Выбрать главу

То, чему Ники была свидетелем и о чем рассказывала, камнем лежало у нее на сердце. И все же, особенно после того, как Чарльз Деверо столь жестоко обошелся с ней, она научилась скрывать свои чувства не только от всевидящего ока телевизионной камеры, но и от съемочной группы, от друзей. Даже Кли, к которому она испытывала особое расположение, ничего не знал о том, что ее волнует на самом деле.

При мысли о Кли Ники невольно ускорила шаг. Он на площади Тяньаньмэнь, и ей обязательно надо поговорить с ним. У него такое же природное чутье, как и у нее самой, нередко подсказывающее единственно правильный объяснение происходящего. Она полностью доверяла его мнению с тех самых пор, как они впервые встретились в Ливане, где оба освещали эту долгую войну. Их представили друг другу на следующий день после покушения на Рашида Карами, когда в его вертолете взорвалась бомба. Это было в 1987 году. Она подумала, что знает Кли ровно два года.
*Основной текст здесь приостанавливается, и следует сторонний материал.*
(** ** Fetching *)

(** X12: fetching gives the articles of all the feeds, feed after feed in the order
    of [RSS_FEEDS] and in the order of each feed; it prints one line for each
    feed and does nothing else: nothing is posted, the state file is left as
    it is. *)
Theorem fetch_new_articles_spec (E : Env) (w : World) :
  fetch_new_articles E w
  = (Ok (flat_map (fun url => map parse_entry (feedparser_parse E url)) (RSS_FEEDS E)),
     {| disk := disk w;
        trace := trace w ++ map (fun url => Print (lit "Fetching: " ++ url)) (RSS_FEEDS E) |}).
Proof.
  unfold fetch_new_articles. generalize (RSS_FEEDS E) as urls.
  intros urls. revert w. induction urls as [|url urls IH]; intros w.
  - destruct w. cbn. rewrite app_nil_r. reflexivity.
  - cbn [fetch_feeds flat_map map]. unfold mbind, M_bind, print, emit.
    rewrite IH. cbn [disk trace]. rewrite <- app_assoc. reflexivity.
Qed.

(** ** Runs that cannot load the state, runs that may send nothing *)

(** X13: with a state file that cannot be opened or that is not a JSON document
    the run raises at once: nothing is fetched, printed or posted, and the
    file is not written over. *)
Theorem run_aborts_on_bad_state (E : Env) (w : World) :
  disk w = Some Unreadable \/ disk w = Some (Readable None) ->
  exists e, run_rss_to_telegram E w = (Raise e, w).
Proof.
  intros Hbad. unfold run_rss_to_telegram.
  unfold mbind at 1. unfold M_bind at 1. rewrite load_state_eq.
  destruct Hbad as [-> | ->]; eexists; reflexivity.
Qed.

Lemma run_aborts_on_bad_state_witness :
  exists e,
    run_rss_to_telegram (example_env [cats] 5 true)
                        {| disk := Some (Readable None); trace := [] |}
    = (Raise e, {| disk := Some (Readable None); trace := [] |}).
Proof.
  apply run_aborts_on_bad_state. right. reflexivity.
Defined.
(** * A cache-aware HTTP fetch layer: HTTPCache and its collaborators

    Shallow embedding of [src/HTTPCache.ts], [src/utils/response-body.util.ts],
    [src/NoopKeyValueCache.ts] and the test store [FakeableTTLTestingCache].

    Modelling conventions.
    - JavaScript numbers that the code compares and multiplies (status codes,
      ages, milliseconds) are integers of [Z]. A TTL, which a caller gives
      as any number, is a [number]: an integer or [NaN], with the
      comparisons and the truthiness [NaN] has. Fractional values are
      outside the model.
    - [undefined] / [null] are [None]; JavaScript truthiness is written out
      ([truthy_num], [truthy_number], [truthy_str]).
    - A JavaScript object used as a dictionary whose enumeration order the
      code relies on ([Object.entries]) is an association list, updated in
      place by [obj_set]. Its keys are header names; a name that reads as
      an array index, which an object would list before the others, is
      outside the model.
    - An [async] function is a computation of the monad [M]: it threads the
      world (environment, store, trace of collaborator calls) and either
      returns or rejects. *)

From Stdlib Require Import ZArith List String Ascii Bool Lia.
From stdpp Require Import base option gmap strings list fin_maps.

Local Open Scope string_scope.
Local Open Scope list_scope.
Local Open Scope Z_scope.

(* ------------------------------------------------------------------ *)
(** ** Results of fallible computations *)

Inductive Res (A : Type) : Type :=
| Ok (a : A)
| Rejected (reason : string).
Arguments Ok {A} a.
Arguments Rejected {A} reason.

Definition res_map {A B} (f : A -> B) (r : Res A) : Res B :=
  match r with
  | Ok a => Ok (f a)
  | Rejected e => Rejected e
  end.

(* ------------------------------------------------------------------ *)
(** ** Strings *)

(** [String.prototype.toLowerCase] on the ASCII range; header names are
    compared through it. *)
Definition lower_ascii (c : ascii) : ascii :=
  let n := nat_of_ascii c in
  if (Nat.leb 65 n && Nat.leb n 90)%bool then ascii_of_nat (n + 32) else c.
(** * magic-functions: edge schematics, arrow drawing and the basic graph store

    A shallow embedding of
    - [src/useGraph/schematics/edge.ts]  ([getEdgeSchematic]),
    - [src/shapes/draw.ts]               (the canvas drawers),
    - the basic graph composable         ([useGraph]: [addNode], [removeNode],
                                          [drawEdge], [draw]).

    JavaScript numbers are idealised as real numbers: [Math.cos], [Math.sin]
    and [Math.PI] are the functions and the constant of the Standard Library's
    reals, and [Math.atan2] is the two-argument arctangent built from [atan].
    Rounding, NaN, infinities and the sign of zero are outside the model. *)

From Stdlib Require Import Reals Lra Lia ZArith List String Bool.
From Stdlib Require Import DecimalString FinFun.
Import ListNotations.

Open Scope R_scope.

(* ================================================================== *)
(** * Definitions                                                      *)
(* ================================================================== *)

(** ** The [Math] builtins the sources call *)

Module JsMath.

(** [Math.atan2(y, x)]: the angle of the vector [(x, y)], in [(-PI, PI]];
    [Math.atan2(0, 0)] is [0]. *)
Definition atan2 (y x : R) : R :=
  if Rlt_dec 0 x then atan (y / x)
  else if Rlt_dec x 0 then
    if Rle_dec 0 y then atan (y / x) + PI else atan (y / x) - PI
  else if Rlt_dec 0 y then PI / 2
  else if Rlt_dec y 0 then - (PI / 2)
  else 0.

(** The JavaScript [a || b] on numbers: [a] unless it is falsy, that is [0]
    in the idealisation. *)
Definition number_or (a : option R) (b : R) : R :=
  match a with
  | Some v => if Req_dec_T v 0 then b else v
  | None => b
  end.

End JsMath.


(** ** Shapes ([shapes/types], as the drawers and the schematic use them) *)

Module Shapes.

Record Point := mkPoint { x : R; y : R }.

(** A [color] left out is [None]; the drawers then fall back on ['black']. *)
Record Line := mkLine {
  start : Point;
  end_ : Point;
  color : option string;
  width : R
}.

Record Triangle := mkTriangle {
  point1 : Point;
  point2 : Point;
  point3 : Point;
  tcolor : option string
}.

(** The edge schematic's straight form: [{ start, end, color, width }]. *)
Definition Arrow := Line.

Record UTurnArrow := mkUTurnArrow {
  spacing : R;
  center : Point;
  upDistance : R;
  downDistance : R;
  angle : R;
  lineWidth : R;
  ucolor : option string
}.

(** Euclidean distance between two points. *)
Definition dist (a b : Point) : R :=
  sqrt ((x b - x a) * (x b - x a) + (y b - y a) * (y b - y a)).

(** The unit vector from [a] towards [b], for two points that differ. *)
Definition dirx (a b : Point) : R := (x b - x a) / dist a b.
Definition diry (a b : Point) : R := (y b - y a) / dist a b.

(** The point of the line through [start] and [end] at parameter [s]
    ([start] at 0, [end] at 1). *)
Definition along (l : Line) (s : R) : Point :=
  {| x := x (start l) + s * (x (end_ l) - x (start l));
     y := y (start l) + s * (y (end_ l) - y (start l)) |}.

End Shapes.

(** ** The drawing surface

    A [CanvasRenderingContext2D] is observed through the calls made on it:
    the context is the trace of those calls, oldest first.  A computation on
    it either returns or throws, and keeps the trace drawn so far. *)

Module Canvas.

Inductive CtxOp :=
| BeginPath
| ClosePath
| MoveTo (px py : R)
| LineTo (px py : R)
| Arc (cx cy radius startAngle endAngle : R) (counterclockwise : bool)
| ClearRect (px py w h : R)
| SetFillStyle (c : string)
| SetStrokeStyle (c : string)
| SetLineWidth (w : R)
| SetFont (weight : string) (sizePx : R) (family : string)
| SetTextAlign (a : string)
| SetTextBaseline (b : string)
| FillText (content : string) (px py : R)
| Fill
| Stroke.

Definition Ctx := list CtxOp.

Inductive Outcome (A : Type) :=
| Returned (a : A)
| Thrown (error : string).
Arguments Returned {A} a.
Arguments Thrown {A} error.

Definition Draw (A : Type) := Ctx -> Outcome A * Ctx.

Definition ret {A} (a : A) : Draw A := fun ctx => (Returned a, ctx).

Definition throw {A} (error : string) : Draw A := fun ctx => (Thrown error, ctx).

Definition bind {A B} (m : Draw A) (k : A -> Draw B) : Draw B :=
  fun ctx =>
    match m ctx with
    | (Returned a, ctx') => k a ctx'
    | (Thrown error, ctx') => (Thrown error, ctx')
    end.

(** One call on the context. *)
Definition call (op : CtxOp) : Draw unit := fun ctx => (Returned tt, ctx ++ [op]).

(** [array.forEach(f)] *)
Fixpoint forEach {A} (l : list A) (f : A -> Draw unit) : Draw unit :=
  match l with
  | [] => ret tt
  | a :: l' => bind (f a) (fun _ => forEach l' f)
  end.

(** Reading a property of a value that may be [undefined]. *)
Definition prop {A B} (o : option A) (field : A -> B) : Draw B :=
  match o with
  | Some a => ret (field a)
  | None => throw "TypeError: Cannot read properties of undefined"
  end.

(** A computation that returns, whatever was drawn before. *)
Definition returns (m : Draw unit) : Prop :=
  forall ctx, exists ctx', m ctx = (Returned tt, ctx').

(** A computation that returns after making exactly the calls [trace]. *)
Definition emits (m : Draw unit) (trace : list CtxOp) : Prop :=
  forall ctx, m ctx = (Returned tt, ctx ++ trace).

(** [!o] for an object or [undefined]. *)
Definition not_ {A} (o : option A) : bool :=
  match o with Some _ => false | None => true end.

End Canvas.

Declare Scope draw_scope.
Delimit Scope draw_scope with draw.
Notation "m ;; k" := (Canvas.bind m (fun _ => k))
  (at level 61, right associativity) : draw_scope.
Notation "v <- m ;; k" := (Canvas.bind m (fun v => k))
  (at level 61, m at next level, right associativity) : draw_scope.

(** ** [shapes/draw.ts] *)

Module Draw.
Import Shapes Canvas.

(** [color = 'black'] in a destructuring. *)
Definition colorOr (c : option string) : string :=
  match c with Some v => v | None => "black"%string end.

Definition drawLineWithCtx (options : Line) : Draw unit :=
  (call BeginPath ;;
   call (MoveTo (x (start options)) (y (start options))) ;;
   call (LineTo (x (end_ options)) (y (end_ options))) ;;
   call (SetStrokeStyle (colorOr (color options))) ;;
   call (SetLineWidth (width options)) ;;
   call Stroke ;;
   call ClosePath)%draw.

Definition drawTriangleWithCtx (options : Triangle) : Draw unit :=
  (call BeginPath ;;
   call (MoveTo (x (point1 options)) (y (point1 options))) ;;
   call (LineTo (x (point2 options)) (y (point2 options))) ;;
   call (LineTo (x (point3 options)) (y (point3 options))) ;;
   call (SetFillStyle (colorOr (tcolor options))) ;;
   call Fill ;;
   call ClosePath)%draw.

Definition drawArrowWithCtx (options : Line) : Draw unit :=
  let lineStart := start options in
  let lineEnd := end_ options in
  let width := width options in
  let color := colorOr (color options) in
  let arrowHeadHeight := 25 in
  let angle := JsMath.atan2 (y lineEnd - y lineStart) (x lineEnd - x lineStart) in
  let epiCenter :=
    {| x := x lineEnd - arrowHeadHeight * cos angle;
       y := y lineEnd - arrowHeadHeight * sin angle |} in
  let pLineLength := arrowHeadHeight / 1.75 in
  let trianglePt1 := lineEnd in
  let trianglePt2 :=
    {| x := x epiCenter + pLineLength * cos (angle + PI / 2);
       y := y epiCenter + pLineLength * sin (angle + PI / 2) |} in
  let trianglePt3 :=
    {| x := x epiCenter - pLineLength * cos (angle + PI / 2);
       y := y epiCenter - pLineLength * sin (angle + PI / 2) |} in
  (drawLineWithCtx
     {| start := lineStart; end_ := epiCenter; width := width; color := Some color |} ;;
   drawTriangleWithCtx
     {| point1 := trianglePt1; point2 := trianglePt2; point3 := trianglePt3;
        tcolor := Some color |})%draw.

(** Modelled from the spec: [rotatePoint] of [shapes/helpers] is not among
    the sources.  "Rotates p around center by angle radians (standard 2D
    rotation matrix applied to the translated point, then translated
    back)." *)
Definition rotatePoint (p center : Point) (angle : R) : Point :=
  {| x := x center + (x p - x center) * cos angle - (y p - y center) * sin angle;
     y := y center + (x p - x center) * sin angle + (y p - y center) * cos angle |}.

Definition drawUTurnArrowWithCtx (options : UTurnArrow) : Draw unit :=
  let spacing := spacing options in
  let center := center options in
  let upDistance := upDistance options in
  let downDistance := downDistance options in
  let angle := angle options in
  let lineWidth := lineWidth options in
  let color := colorOr (ucolor options) in
  let arrowHeadHeight := 22 in
  let pLineLength := arrowHeadHeight / 1.75 in
  let longLegFrom :=
    rotatePoint {| x := x center; y := y center - spacing |} center angle in
  let longLegTo :=
    rotatePoint {| x := x center + upDistance; y := y center - spacing |} center angle in
  let shortLegFrom :=
    rotatePoint {| x := x center + upDistance; y := y center + spacing |} center angle in
  let shortLegTo :=
    rotatePoint {| x := x center + upDistance - downDistance; y := y center + spacing |}
                center angle in
  let arcCenter := rotatePoint {| x := x center + upDistance; y := y center |} center angle in
  let epiCenter :=
    {| x := x shortLegTo + pLineLength * cos angle;
       y := y shortLegTo + pLineLength * sin angle |} in
  let trianglePt1 :=
    rotatePoint {| x := x center + upDistance - downDistance - pLineLength;
                   y := y center + spacing |} center angle in
  let trianglePt2 :=
    {| x := x epiCenter + pLineLength * cos (angle + PI / 2);
       y := y epiCenter + pLineLength * sin (angle + PI / 2) |} in
  let trianglePt3 :=
    {| x := x epiCenter - pLineLength * cos (angle + PI / 2);
       y := y epiCenter - pLineLength * sin (angle + PI / 2) |} in
  (drawTriangleWithCtx
     {| point1 := trianglePt1; point2 := trianglePt2; point3 := trianglePt3;
        tcolor := Some color |} ;;
   drawLineWithCtx
     {| start := {| x := x longLegFrom; y := y longLegFrom |};
        end_ := {| x := x longLegTo; y := y longLegTo |};
        width := lineWidth; color := Some color |} ;;
   drawLineWithCtx
     {| start := {| x := x shortLegFrom; y := y shortLegFrom |};
        end_ := {| x := x shortLegTo; y := y shortLegTo |};
        width := lineWidth; color := Some color |} ;;
   call BeginPath ;;
   call (Arc (x arcCenter) (y arcCenter) spacing (PI / 2 + angle) (- PI / 2 + angle) true) ;;
   call (SetStrokeStyle color) ;;
   call Stroke ;;
   call ClosePath)%draw.
(** The calls that leave the process. *)
Inductive Call :=
| MakeScreenshotDir
| StartChrome
| Maximize
| Get (page_url : string)
| Screenshot (name : string)
| FindElements (what : string)
| FindElement (what : string)
| WaitFor (what : string)
| Click (what : string)
| TypeInto (what : string)
| ExecuteScript (what : string)
| Perform (what : string)
| SelectIndustries
| SelectDepartments
| WaitCards (page selector : nat)
| FindCards (page selector : nat)
| CardLink (page card selector : nat)
| FindNext (page selector : nat)
| NextUsable (page selector : nat)
| ClickNext (page : nat)
| Quit.

Inductive Ev :=
| Slept (seconds : Z)
| Called (c : Call)
| Asked (prompt : string).

(** The browser and the site as the routine meets them: which calls raise,
    which look-ups find something, how many job cards a page shows under a
    selector and which link a card gives under a title selector.  An
    answer depends on the call only, not on when it is made. *)
Record Browser := mkBrowser {
  fails : Call -> bool;
  finds : Call -> bool;
  cards : nat -> nat -> nat;
  href : nat -> nat -> nat -> string
}.

(** Computations of the routine: they read the browser, consume lines of
    standard input, leave a trace of events and return or raise. *)
Definition M (A : Type) : Type :=
  Browser -> list string -> list Ev * list string * result A.

Definition ret {A} (a : A) : M A := fun _ stdin => ([], stdin, Ok a).

Definition bind {A B} (m : M A) (f : A -> M B) : M B :=
  fun b stdin =>
    match m b stdin with
    | (t, stdin', Ok a) =>
        match f a b stdin' with
        | (t', stdin'', r) => (t ++ t', stdin'', r)
        end
    | (t, stdin', Raise e) => (t, stdin', Raise e)
    end.

Definition raise {A} (e : exn) : M A := fun _ stdin => ([], stdin, Raise e).

(** [try: m except Exception: h] *)
Definition try_except {A} (m : M A) (h : M A) : M A :=
  fun b stdin =>
    match m b stdin with
    | (t, stdin', Raise _) =>
        match h b stdin' with
        | (t', stdin'', r) => (t ++ t', stdin'', r)
        end
    | done => done
    end.

Notation "'let*' x ':=' m 'in' k" := (bind m (fun x => k))
  (at level 10, x name, m at level 100, k at level 200).
Notation "m >> k" := (bind m (fun _ => k))
  (at level 62, right associativity).

(** The browser at hand. *)
Definition browser : M Browser := fun b stdin => ([], stdin, Ok b).

(** A call that returns nothing of interest. *)
Definition call (c : Call) : M unit :=
  fun b stdin =>
    ([Called c], stdin, if fails b c then Raise OtherError else Ok tt).

(** A call whose answer is tested ([if placeholders:], [if js_result:]). *)
Definition probe (c : Call) : M bool :=
  fun b stdin =>
    ([Called c], stdin, if fails b c then Raise OtherError else Ok (finds b c)).

(** [time.sleep(n)] *)
Definition sleep (seconds : Z) : M unit :=
  fun _ stdin => ([Slept seconds], stdin, Ok tt).

(** [input(prompt)]: the next line of standard input, [EOFError] at its end. *)
Definition input (prompt : string) : M string :=
  fun _ stdin =>
    match stdin with
    | [] => ([Asked prompt], [], Raise EOFError)
    | line :: rest => ([Asked prompt], rest, Ok line)
    end.

Definition is_space (c : ascii) : bool :=
  let n := nat_of_ascii c in
  ((n =? 32)%nat || ((9 <=? n)%nat && (n <=? 13)%nat))%bool.

Fixpoint lstrip (s : string) : string :=
  match s with
  | String c s' => if is_space c then lstrip s' else s
  | EmptyString => EmptyString
  end.

Fixpoint rstrip (s : string) : string :=
  match s with
  | EmptyString => EmptyString
  | String c s' =>
      match rstrip s' with
      | EmptyString => if is_space c then EmptyString else String c EmptyString
      | t => String c t
      end
  end.

(** [s.strip()] *)
Definition strip (s : string) : string := rstrip (lstrip s).

Definition digit_of (c : ascii) : option Z :=
  let n := nat_of_ascii c in
  if ((48 <=? n)%nat && (n <=? 57)%nat)%bool then Some (Z.of_nat n - 48) else None.

Fixpoint digits_value (s : string) (acc : Z) : option Z :=
  match s with
  | EmptyString => Some acc
  | String c s' =>
      match digit_of c with
      | Some d => digits_value s' (10 * acc + d)
      | None => None
      end
  end.

(** [s.isdigit()] *)
Definition isdigit (s : string) : bool :=
  match s with
  | EmptyString => false
  | _ => bool_decide (is_Some (digits_value s 0))
  end.

(** [int(s)] for a decimal numeral with an optional sign; [None] stands
    for [ValueError]. *)
Definition py_int (s : string) : option Z :=
  match strip s with
  | EmptyString => None
  | String "-" EmptyString | String "+" EmptyString => None
  | String "-" t => Z.opp <$> digits_value t 0
  | String "+" t => digits_value t 0
  | t => digits_value t 0
  end.

(** The answer to a yes/no prompt: [input(...).strip().lower() == 'y']. *)
Definition confirm (prompt : string) : M bool :=
  let* line := input prompt in ret (String.eqb (PyStr.lower (strip line)) "y").

(** Lines 341-358. *)
Definition click_search_container : M unit :=
  try_except
    (let* placeholders := probe (FindElements "placeholder") in
     if placeholders then call (Click "placeholder") >> sleep 2
     else
       let* containers := probe (FindElements "container") in
       if containers then call (Click "container") >> sleep 2
       else ret tt)
    (ret tt).

(** Lines 368-385 and 444-461: fill an input box, or the active element. *)
Definition fill_input (what : string) : M unit :=
  try_except
    (let* inputs := probe (FindElements what) in
     if inputs then call (TypeInto what) >> sleep 2
     else call (TypeInto "active element") >> sleep 2)
    (ret tt).

(** Lines 416-423. *)
Definition experience_option_index (exp_value : Z) : Z :=
  let option_index := if exp_value =? 0 then 1 else exp_value + 1 in
  if 6 <? option_index then 6 else option_index.

(** Lines 390-439. *)
Definition select_experience (experience : string) : M unit :=
  try_except
    (call (FindElement "experience dropdown") >>
     call (Click "experience dropdown") >>
     sleep 2 >>
     call (Screenshot "naukri_exp_dropdown") >>
     try_except
       (call (WaitFor "experience list") >>
        match py_int experience with
        | None => raise OtherError
        | Some exp_value =>
            let option_index := experience_option_index exp_value in
            call (WaitFor ("experience option " ++ PyStr.str_of_Z option_index)) >>
            call (Click ("experience option " ++ PyStr.str_of_Z option_index)) >>
            sleep 2
        end)
       (ret tt))
    (ret tt).

(** Lines 466-480. *)
Definition click_search_button : M unit :=
  try_except
    (let* search_buttons := probe (FindElements "search button") in
     if search_buttons then call (Click "search button") >> sleep 2
     else call (TypeInto "enter key") >> sleep 2)
    (ret tt).
(** * Jettison OSD rendering engine: shallow embedding and verified properties

    The development follows the C sources of the on-screen-display plugin:
    the primitive rasteriser ([rendering/primitives.c]), the celestial
    coordinate transform ([utils/celestial_position.c]), the navball widget
    ([widgets/navball.c]) and the plugin entry points ([osd_plugin.c]).

    C [int] values are integers in [Z] whose arithmetic wraps at 32 bits;
    C [float] and [double] values are IEEE-754 binary32 and binary64 numbers
    ([spec_float] with the operations of the Standard Library's [SpecFloat]);
    the transcendental functions of the C math library are an interface
    ([Libm]); stateful code is written in state-passing style and code that
    may loop forever or leave the domain of a C operation returns [option]. *)

From Stdlib Require Import ZArith Bool Lia.
From Stdlib Require Import Floats.SpecFloat.
From stdpp Require Import base option list.

Open Scope Z_scope.

(* ===================================================================== *)
(** ** Machine integers *)
(* ===================================================================== *)

Module Int32.

Definition min_signed : Z := - 2 ^ 31.
Definition max_signed : Z := 2 ^ 31 - 1.

Definition in_range (n : Z) : Prop := min_signed <= n <= max_signed.

(** Two's complement reduction of an integer to the range of [int]. *)
Definition wrap (n : Z) : Z := (n + 2 ^ 31) mod 2 ^ 32 - 2 ^ 31.

Definition add (a b : Z) : Z := wrap (a + b).
Definition sub (a b : Z) : Z := wrap (a - b).
Definition mul (a b : Z) : Z := wrap (a * b).
Definition neg (a : Z) : Z := wrap (- a).

(** Reduction of an integer to [uint32_t] and to [uint8_t]. *)
Definition u32 (n : Z) : Z := n mod 2 ^ 32.
Definition u8 (n : Z) : Z := n mod 2 ^ 8.

End Int32.

(* ===================================================================== *)
(** ** IEEE-754 arithmetic *)
(* ===================================================================== *)

(** Conversions shared by both formats: a format is its precision [prec]
    and its maximal exponent [emax]. *)
Section Format.
Variables prec emax : Z.

(** Conversion of an integer, rounding to nearest even. *)
Definition SFof_Z (n : Z) : spec_float := binary_normalize prec emax n 0 false.

(** The number [m * 2^e] of the other format, rounded to this one. *)
Definition SFof_float (x : spec_float) : spec_float :=
  match x with
  | S754_finite s m e => binary_normalize prec emax (cond_Zopp s (Zpos m)) e s
  | _ => x
  end.

(** The quotient [n / d] of two positive integers, correctly rounded:
    the value of a decimal literal of the source. *)
Definition SFof_ratio (n d : positive) : spec_float :=
  let '(mz, ez, lz) := SFdiv_core_binary prec emax (Zpos n) 0 (Zpos d) 0 in
  binary_round_aux prec emax false mz ez lz.
End Format.

(** The integer part of a finite number, rounded toward zero. *)
Definition SFtrunc (x : spec_float) : option Z :=
  match x with
  | S754_zero _ => Some 0
  | S754_finite s m e =>
      Some (cond_Zopp s (if 0 <=? e then Zpos m * 2 ^ e else Zpos m / 2 ^ (- e)))
  | _ => None
  end.

(** The C cast [(int)x]: truncation toward zero; the behaviour is undefined
    ([None]) when the integer part does not fit in an [int], and for
    infinities and NaN. *)
Definition SFto_int (x : spec_float) : option Z :=
  match SFtrunc x with
  | Some n =>
      if (Int32.min_signed <=? n) && (n <=? Int32.max_signed) then Some n
      else None
  | None => None
  end.

(** The C cast [(uint8_t)x], defined when the integer part is in [0,255]. *)
Definition SFto_u8 (x : spec_float) : option Z :=
  match SFtrunc x with
  | Some n => if (0 <=? n) && (n <=? 255) then Some n else None
  | None => None
  end.

Definition SFis_finite (x : spec_float) : bool :=
  match x with
  | S754_zero _ | S754_finite _ _ _ => true
  | _ => false
  end.

Abbreviation float := spec_float (only parsing).
Abbreviation double := spec_float (only parsing).

(** Binary32, the C type [float]. Comparisons with a NaN are false. *)
Module F32.
Definition prec : Z := 24.
Definition emax : Z := 128.
Definition add : float -> float -> float := SFadd prec emax.
Definition sub : float -> float -> float := SFsub prec emax.
Definition mul : float -> float -> float := SFmul prec emax.
Definition div : float -> float -> float := SFdiv prec emax.
Definition sqrt : float -> float := SFsqrt prec emax.
Definition opp : float -> float := SFopp.
Definition abs : float -> float := SFabs.
Definition ltb (x y : float) : bool := SFltb x y.
Definition leb (x y : float) : bool := SFleb x y.
Definition gtb (x y : float) : bool := SFltb y x.
Definition geb (x y : float) : bool := SFleb y x.
Definition of_Z : Z -> float := SFof_Z prec emax.
Definition of_double : double -> float := SFof_float prec emax.
Definition lit : positive -> positive -> float := SFof_ratio prec emax.
Definition to_int : float -> option Z := SFto_int.
Definition to_u8 : float -> option Z := SFto_u8.
Definition zero : float := S754_zero false.
End F32.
Познакомил их Арч Леверсон. Кли был его старым другом. Они столкнулись в вестибюле отеля „Коммодор" в Западном Бейруте, который пользовался популярностью в журналистских кругах. Арч и Кли устроили вечеринку, и Арч настоял, чтобы она пришла.

Клиленд Донован был знаменитостью, почти легендой. Со времен Роберта Капы он считался величайшим фотографом и фотожурналистом, и, как сам Капа, имел репутацию человека отважного и баловня судьбы. Было широко известно, как Кли Донован бросался в самую гущу боя, чтобы запечатлеть наиболее яркие его моменты. Американец, живущий в Париже, он нашел свой стиль, в двадцать пять лет организовал собственное агентство фотоновостей и производил впечатление человека, не привыкшего оглядываться назад. Его работы публиковались на страницах ведущих журналов и газет всего мира, он написал несколько книг, посвященных своей работе, которые пользовались бешеной популярностью, а также был обладателем многих призов за свою журналистскую деятельность. Кроме того, если верить Арчу, он нравился женщинам.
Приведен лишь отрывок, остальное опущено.